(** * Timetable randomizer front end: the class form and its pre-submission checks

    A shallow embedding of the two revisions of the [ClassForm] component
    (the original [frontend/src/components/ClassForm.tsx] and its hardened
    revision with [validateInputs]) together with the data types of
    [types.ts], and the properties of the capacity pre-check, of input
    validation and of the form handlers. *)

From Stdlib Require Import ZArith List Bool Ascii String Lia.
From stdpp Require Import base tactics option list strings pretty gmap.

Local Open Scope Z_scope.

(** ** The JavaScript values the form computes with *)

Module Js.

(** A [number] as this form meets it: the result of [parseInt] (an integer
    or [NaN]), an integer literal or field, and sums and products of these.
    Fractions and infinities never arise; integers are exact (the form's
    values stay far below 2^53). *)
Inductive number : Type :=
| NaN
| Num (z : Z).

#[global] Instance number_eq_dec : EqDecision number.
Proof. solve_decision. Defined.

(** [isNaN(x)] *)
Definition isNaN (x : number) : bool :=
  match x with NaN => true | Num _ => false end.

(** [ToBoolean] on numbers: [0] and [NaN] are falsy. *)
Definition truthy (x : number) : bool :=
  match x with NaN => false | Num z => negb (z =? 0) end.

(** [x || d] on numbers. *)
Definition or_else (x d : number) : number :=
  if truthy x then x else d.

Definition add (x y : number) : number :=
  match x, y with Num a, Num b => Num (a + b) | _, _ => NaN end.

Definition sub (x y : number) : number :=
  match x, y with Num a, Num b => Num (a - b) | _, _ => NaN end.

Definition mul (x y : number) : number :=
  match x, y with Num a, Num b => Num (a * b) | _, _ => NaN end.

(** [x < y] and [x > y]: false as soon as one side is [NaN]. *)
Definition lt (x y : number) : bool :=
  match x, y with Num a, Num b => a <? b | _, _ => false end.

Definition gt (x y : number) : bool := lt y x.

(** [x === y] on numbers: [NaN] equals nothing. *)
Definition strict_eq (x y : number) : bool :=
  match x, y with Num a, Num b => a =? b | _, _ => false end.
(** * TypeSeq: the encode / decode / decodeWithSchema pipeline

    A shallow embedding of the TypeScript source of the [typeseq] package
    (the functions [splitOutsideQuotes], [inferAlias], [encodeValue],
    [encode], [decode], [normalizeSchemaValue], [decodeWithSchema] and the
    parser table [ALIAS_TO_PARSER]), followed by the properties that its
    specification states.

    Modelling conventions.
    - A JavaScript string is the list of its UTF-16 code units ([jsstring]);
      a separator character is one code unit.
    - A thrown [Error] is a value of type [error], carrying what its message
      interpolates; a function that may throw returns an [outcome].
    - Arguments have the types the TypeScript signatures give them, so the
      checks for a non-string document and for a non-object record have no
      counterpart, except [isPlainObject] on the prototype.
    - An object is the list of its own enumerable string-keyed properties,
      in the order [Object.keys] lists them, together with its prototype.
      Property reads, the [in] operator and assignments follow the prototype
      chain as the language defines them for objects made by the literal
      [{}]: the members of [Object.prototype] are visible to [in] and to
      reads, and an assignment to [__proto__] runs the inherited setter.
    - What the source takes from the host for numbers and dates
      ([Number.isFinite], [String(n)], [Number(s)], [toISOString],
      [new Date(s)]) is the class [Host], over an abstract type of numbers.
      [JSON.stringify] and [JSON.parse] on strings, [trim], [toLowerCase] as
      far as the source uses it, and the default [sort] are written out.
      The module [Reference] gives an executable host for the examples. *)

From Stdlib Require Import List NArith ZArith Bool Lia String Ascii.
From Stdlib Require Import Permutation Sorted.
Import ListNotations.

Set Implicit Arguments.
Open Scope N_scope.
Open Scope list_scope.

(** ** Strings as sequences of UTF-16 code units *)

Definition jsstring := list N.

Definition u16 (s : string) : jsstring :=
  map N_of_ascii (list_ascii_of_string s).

(EXERCISE OBJECTIVE) Repeat exactly, and only, the run of lines from the start of the material above through the line that holds "From stdpp Require".

(SOLUTION TO THIS TASK)
(** * Timetable randomizer front end: the class form and its pre-submission checks

    A shallow embedding of the two revisions of the [ClassForm] component
    (the original [frontend/src/components/ClassForm.tsx] and its hardened
    revision with [validateInputs]) together with the data types of
    [types.ts], and the properties of the capacity pre-check, of input
    validation and of the form handlers. *)

From Stdlib Require Import ZArith List Bool Ascii String Lia.
From stdpp Require Import base tactics option list strings pretty gmap.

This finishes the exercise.